Buoys are thrown out of an aircraft to gather data on waves, sea level pressure and storm tide during the hurricane. The data is incorporated into hurricane forecasting models to predict impacts on coastal areas. These efforts are led by Luca Centurioni, Ph.D., director of the Lagrangian Drifter Laboratory, Jim Thomson, Ph.D., principal oceanographer at the University of Washington’s Applied Physics Laboratory and USGS Research Oceanographer Jenna Brown, members of a large team of researchers working in tandem to improve the predictive capability of hurricane models. 

The growing intensity and frequency of weather events points to an urgent need for being able to quantify the uncertainties associated with predictions for extreme weather events, allowing modelers to make more accurate forecasts and improve emergency response in affected areas. Uncertainties can include slight variations in the predicted track of the hurricane, for example. These slight variations have significant impacts on the time frame window for the team’s work, from deploying sensors in the ocean before the hurricane arrives to the level of resolution they can generate for forecasting.  

“I think that we need to communicate to communities in Florida that there is this uncertainty associated with our predictions and that if we have a better understanding of this uncertainty, we will be able to respond to those hurricanes in a more efficient way,” said Olabarrieta. “So far, we have been pretty successful in getting the data, making the predictions and making the comparisons between our predictions and what happened to better understand and predict hurricane impacts.”   
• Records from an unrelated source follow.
Fixpoint wait_until_applied (n : nat) (id : NodeId) (expected : ExpectedRole) (deadline : Z) : M bool :=
  match n with
  | O => leave StillWaiting
  | S n =>
      let? m := read ReadMetrics in
      if bool_decide (current_role m id = expected) then ret true
      else
        let? c := await (AwaitMetrics deadline) in
        match c with Moved => wait_until_applied n id expected deadline | _ => ret false end
  end.
Definition wait_for_membership_applied (id : NodeId) (expected : ExpectedRole) (timeout : Z) : M bool :=
  let? now := read Now in wait_until_applied rounds id expected (now + timeout).
Definition applied_or_timeout (id : NodeId) (expected : ExpectedRole) : M () :=
  let? done := wait_for_membership_applied id expected (MEMBERSHIP_APPLY_TIMEOUT_SECS * secs) in
  if done : bool then ret tt else reply (refuse GATEWAY_TIMEOUT).

Definition validate_join_request (req : JoinRequest) : M (AdvertisedAddresses * bool) :=
  let? m := read ReadMetrics in
  if negb (bool_decide (current_leader m = Some (srv_node_id srv))) then reply (refuse MISDIRECTED_REQUEST)
  else
    match to_advertised req with
    | None => reply (refuse BAD_REQUEST)
    | Some addrs =>
        let? s := read ReadState in
        if feature_level_refusal req (feature_level s) then reply (refuse CONFLICT)
        else
          match classify_join m (req_node_id req) (req_raft_addr req) with
          | New => ret (addrs, false)
          | ResumeLearner => ret (addrs, true)
          | AlreadyVoter | LearnerAddrMismatch _ => reply (refuse CONFLICT)
          end
    end.

(** [retries] are left of the [MGMT_API_JOIN_MAX_RETRIES]. *)
Fixpoint add_learner_retrying (retries : nat) (id : NodeId) (addr : bytes) : M (result RaftFailure ()) :=
  let? r := await (AddLearner id addr) in
  match r, retries with
  | Err InProgress, S retries =>
      let? _ := await (Sleep (MGMT_API_JOIN_RETRY_DELAY_MS * ms)) in
      add_learner_retrying retries id addr
  | r, _ => ret r
  end.
Definition add_learner_with_retry (req : JoinRequest) : M (result RaftFailure ()) :=
  add_learner_retrying (Z.to_nat MGMT_API_JOIN_MAX_RETRIES) (req_node_id req) (req_raft_addr req).

(** [last_seen] is the wall clock's seconds. *)
Definition node_info (req : JoinRequest) (addrs : AdvertisedAddresses) (last_seen : Z) : NodeInfo :=
  NodeInfo_ (req_node_id req) (adv_pg addrs) (adv_raft addrs) (adv_mgmt addrs) (adv_metrics addrs)
    RoleFollower last_seen.
Definition replicate_node_info (req : JoinRequest) (addrs : AdvertisedAddresses)
    : M (result ProposeError CommandOutcome) :=
  let? last_seen := read Now in propose (AddNode (node_info req addrs last_seen)).

Definition create_replication_slot_for_joined_node (id : NodeId) : M () :=
  if postgres_manager srv then let? _ := await (CreateSlot id) in ret tt else ret tt.

Definition join_cluster (req : JoinRequest) : M Reply :=
  let? _ := with_lock (
    let? v := validate_join_request req in
    let '(addrs, resume) := v in
    let? r := replicate_node_info req addrs in
    match r with
    | Err _ => reply (refuse INTERNAL_SERVER_ERROR)
    | Ok _ =>
        if resume : bool then ret tt
        else
          let? added := add_learner_with_retry req in
          match added with Err _ => reply (refuse INTERNAL_SERVER_ERROR) | Ok _ => ret tt end
    end) in
  let? _ := applied_or_timeout (req_node_id req) Learner in
  let? _ := create_replication_slot_for_joined_node (req_node_id req) in
  if req_voter req then
    let? r := propose (IntendVoter (req_node_id req)) in
    ret (match r with Ok _ => Reply_ OK true | Err _ => refuse INTERNAL_SERVER_ERROR end)
  else ret (Reply_ OK true).

(** ** Promoting and removing *)
Definition wal_caught_up (node : NodeId) : M bool :=
  let? s := read ReadState in
  let? p := read ReadPositions in
  ret (Wal.caught_up p.1 node (lsn_catchup_threshold_bytes s) p.2).

Definition validate_promote_membership (m : Metrics) (id : NodeId) : M (gset NodeId) :=
  if negb (bool_decide (current_leader m = Some (srv_node_id srv))) then reply (refuse MISDIRECTED_REQUEST)
  else
    let? lsn_ok := wal_caught_up id in
    if negb lsn_ok then reply (refuse CONFLICT)
    else if negb (bool_decide (id ∈ voters m)) && negb (bool_decide (id ∈ learners m))
    then reply (refuse CONFLICT)
    else ret ({[id]} ∪ voters m).

Definition promote (id : NodeId) : M Reply :=
  with_lock (
    let? m := read ReadMetrics in
    let? new_voters := validate_promote_membership m id in
    let? r := await (ChangeMembership (ReplaceAllVoters new_voters)) in
    match r with
    | Err _ => ret (refuse INTERNAL_SERVER_ERROR)
    | Ok _ => let? _ := applied_or_timeout id Voter in ret (Reply_ OK true)
    end).
Definition promote_node (id : NodeId) : M Reply := promote id.

Definition intended_learners (intent : list NodeId) (learners : gset NodeId) : list NodeId :=
  List.filter (λ id, bool_decide (id ∈ learners)) intent.
(** The outcome of one promotion does not stop the next. *)
Fixpoint promote_each (ids : list NodeId) : M () :=
  match ids with
  | [] => ret tt
  | id :: ids => let* _ := promote id in promote_each ids
  end.
(** One pass of [promote_intended_voters]. *)
Definition promote_intended_pass : M () :=
  let? m := read ReadMetrics in
  if bool_decide (current_leader m = Some (srv_node_id srv)) then
    let? s := read ReadState in
    promote_each (intended_learners (voter_intent s) (learners m))
  else ret tt.

Definition validate_remove_membership (m : Metrics) (id : NodeId) : result Reply (gset NodeId) :=
  let new_voters := voters m ∖ {[id]} in
  if bool_decide (size new_voters = 0%nat) then Err (refuse BAD_REQUEST)
  else if (2 <=? size (voters m))%nat && (size new_voters <? 2)%nat then Err (refuse BAD_REQUEST)
  else Ok new_voters.

Definition drop_replication_slot_for_removed (id : NodeId) : M () :=
  if postgres_manager srv then let? _ := await (DropSlot id) in ret tt else ret tt.
Definition forget_removed_node (id : NodeId) : M () := let? _ := propose (RemoveNode id) in ret tt.

Definition remove_node (id : NodeId) : M Reply :=
  with_lock (
    let? m := read ReadMetrics in
    if negb (bool_decide (current_leader m = Some (srv_node_id srv))) then reply (refuse MISDIRECTED_REQUEST)
    else if bool_decide (id = srv_node_id srv) then reply (refuse BAD_REQUEST)
    else if negb (bool_decide (id ∈ voters m)) && negb (bool_decide (id ∈ learners m))
    then reply (refuse NOT_FOUND)
    else
      let? change :=
        or_reply (if bool_decide (id ∈ voters m) then
                    match validate_remove_membership m id with
                    | Ok new_voters => Ok (ReplaceAllVoters new_voters)
                    | Err e => Err e
                    end
                  else Ok (RemoveNodes {[id]})) in
      let? r := await (ChangeMembership change) in
      match r with
      | Err _ => ret (refuse INTERNAL_SERVER_ERROR)
      | Ok _ =>
          let? _ := applied_or_timeout id Removed in
          let? _ := drop_replication_slot_for_removed id in
          let? _ := forget_removed_node id in
          ret (Reply_ OK true)
      end).

(** ** The feature level *)
Definition FEATURE_SURVEY_TIMEOUT : Z := 3 * secs.

(** Each member's level: this node's own, or what it answers at its recorded address. *)
Fixpoint survey_feature_levels (s : ClusterState) (ids : list NodeId) : M (list (NodeId * option Z)) :=
  match ids with
  | [] => ret []
  | id :: ids =>
      let? level :=
        (if bool_decide (id = srv_node_id srv) then ret (Some FEATURE_LEVEL)
         else match nodes s !! id with
              | Some n => await (MemberVersion (mgmt_addr n))
              | None => ret None
              end) in
      let? rest := survey_feature_levels s ids in
      ret ((id, level) :: rest)
  end.

Definition finalize_upgrade : M Reply :=
  with_lock (
    let? m := read ReadMetrics in
    if negb (bool_decide (current_leader m = Some (srv_node_id srv))) then ret (refuse MISDIRECTED_REQUEST)
    else
      let? s := read ReadState in
      let? members := survey_feature_levels s (elements (voters m ∪ learners m)) in
      let? r := finalize_feature_level members in
      ret (match r with
           | Ok _ => Reply_ OK true
           | Err MembersNotReady => refuse CONFLICT
           | Err _ => refuse SERVICE_UNAVAILABLE
           end)).

(** ** Taking leadership *)
Definition elect_blocker (lock_wait : Z) : M bool :=
  if negb (postgres_manager srv) then ret true
  else
    let? locked := await (LockSupervisor lock_wait) in
    if negb locked then ret true
    else
      let? alive := read IsAlive in
      ret (negb (bool_decide (alive = Some true))).

Definition elect_readiness : M Reply :=
  let? blocked := elect_blocker (ELECT_READINESS_SUPERVISOR_WAIT_SECS * secs) in
  ret (if blocked : bool then refuse SERVICE_UNAVAILABLE else Reply_ OK true).

Definition trigger_elect : M Reply :=
  let? blocked := elect_blocker (TRIGGER_ELECT_SUPERVISOR_WAIT_MS * ms) in
  if blocked : bool then ret (refuse SERVICE_UNAVAILABLE)
  else
    let? elected := await Elect in
    ret (if elected : bool then Reply_ OK true else refuse INTERNAL_SERVER_ERROR).

(** ** Transferring leadership *)
Definition transfer_refusal_status (e : TriggerElectError) : StatusCode :=
  match e with Refused => CONFLICT | Transport => BAD_GATEWAY end.

Definition resolve_transfer_target (m : Metrics) (target : NodeId) : M SocketAddr :=
  if negb (bool_decide (current_leader m = Some (srv_node_id srv))) then reply (refuse MISDIRECTED_REQUEST)
  else if bool_decide (target = srv_node_id srv) then reply (Reply_ OK true)
  else if negb (bool_decide (target ∈ voters m)) then reply (refuse BAD_REQUEST)
  else
    let? s := read ReadState in
    match nodes s !! target with
    | Some n => ret (mgmt_addr n)
    | None => reply (refuse BAD_REQUEST)
    end.

Definition target_caught_up (m : Metrics) (target : NodeId) : bool :=
  match (replication m ≫= λ r, r !! target) ≫= id with
  | Some matched => sat_sub (default 0 (last_log_index m)) matched <=? LEADERSHIP_TRANSFER_CATCHUP_TOLERANCE
  | None => false
  end.

(** Only an expired wait ends the poll. *)
Fixpoint catchup_poll (n : nat) (target : NodeId) (deadline : Z) : M bool :=
  match n with
  | O => leave StillWaiting
  | S n =>
      let? m := read ReadMetrics in
      if target_caught_up m target then ret true
      else
        let? c := await (AwaitMetrics deadline) in
        match c with Expired => ret false | _ => catchup_poll n target deadline end
  end.
Definition wait_for_target_catchup (target : NodeId) : M () :=
  let? now := read Now in
  let? ok := catchup_poll rounds target (now + 2 * secs) in
  if ok : bool then ret tt else reply (refuse BAD_REQUEST).

Definition confirm_target_ready (addr : SocketAddr) : M (result TriggerElectError ()) :=
  await (PostInternal addr ElectReadiness (ELECT_READINESS_CLIENT_TIMEOUT_SECS * secs)).
Definition trigger_election_on_node (addr : SocketAddr) : M (result TriggerElectError ()) :=
  await (PostInternal addr TriggerElect (TRIGGER_ELECT_CLIENT_TIMEOUT_MS * ms)).

Fixpoint observe_handover (n : nat) (deadline : Z) : M () :=
  match n with
  | O => leave StillWaiting
  | S n =>
      let? m := read ReadMetrics in
      if negb (bool_decide (current_leader m = Some (srv_node_id srv))) then ret tt
      else
        let? now := read Now in
        if deadline <=? now then ret tt
        else let? _ := await (Sleep (25 * ms)) in observe_handover n deadline
  end.

Fixpoint leader_change_poll (n : nat) (deadline : Z) : M (option NodeId) :=
  match n with
  | O => leave StillWaiting
  | S n =>
      let? m := read ReadMetrics in
      if bool_decide (is_Some (current_leader m))
         && negb (bool_decide (current_leader m = Some (srv_node_id srv)))
      then ret (current_leader m)
      else
        let? c := await (AwaitMetrics deadline) in
        match c with Expired => ret None | _ => leader_change_poll n deadline end
  end.
Definition poll_for_leader_change : M (option NodeId) :=
  let? now := read Now in leader_change_poll rounds (now + 10 * secs).

Definition transfer_outcome_response (target : NodeId) (new_leader : option NodeId) : Reply :=
  match new_leader with
  | None => Reply_ OK false
  | Some l => Reply_ OK (bool_decide (l = target))
  end.

(** The lame-duck window: heartbeats are off. *)
Definition lame_duck (addr : SocketAddr) : M () :=
  let? _ := await (Sleep (DEFAULT_LEASE_DURATION + LEADERSHIP_TRANSFER_LEASE_SAFETY_MS * ms)) in
  let? m := read ReadMetrics in
  if negb (bool_decide (current_leader m = Some (srv_node_id srv))) then reply (refuse CONFLICT)
  else
    let? r := trigger_election_on_node addr in
    match r with
    | Err e => reply (refuse (transfer_refusal_status e))
    | Ok _ =>
        let? now := read Now in
        observe_handover rounds (now + LEADERSHIP_TRANSFER_OBSERVE_MS * ms)
    end.

Definition transfer_leadership (target : NodeId) : M Reply :=
  let? free := read TryTransferLock in
  if negb free then ret (refuse CONFLICT)
  else
    guarded EndTransfer (with_lock (
      let? m := read ReadMetrics in
      let? addr := resolve_transfer_target m target in
      let? _ := wait_for_target_catchup target in
      let? lsn_ok := wal_caught_up target in
      if negb lsn_ok then reply (refuse CONFLICT)
      else
        let? ready := confirm_target_ready addr in
        match ready with
        | Err e => reply (refuse (transfer_refusal_status e))
        | Ok _ =>
            let? _ := silent (lame_duck addr) in
            let? new_leader := poll_for_leader_change in
            ret (transfer_outcome_response target new_leader)
        end)).
End Handlers.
The public-private teams are led by experts from the U.S. Naval Research Laboratory (NRL), United States Geological Survey (USGS), NOAA, the University of Miami: Rosenstiel School of Marine and Atmospheric Science, Scripps Institution of Oceanography’s Lagrangian Drifter Laboratory, University of Washington’s Applied Physics Laboratory, UNC Chapel Hill, Deltares  and the University of Florida.  

Industry collaborators also include Capella Space, Seahorse Coastal Consulting, Fathom Science, Sofar, The Water Institute and Airbus Defense and Space. Government partners include the National Weather Service, National Centers for Environmental Protection and the National Geospatial Intelligence Agency. Team members from academia include Renci, Woods Hole Oceanographic Institution, Louisiana State University (LSU), IHE Delft, North Carolina State University, University of Georgia, University of Massachusetts Amherst, Center for Southeastern Tropical Advanced Remote Sensing, University of Rhode Island’s Graduate School of Oceanography and Oregon State University.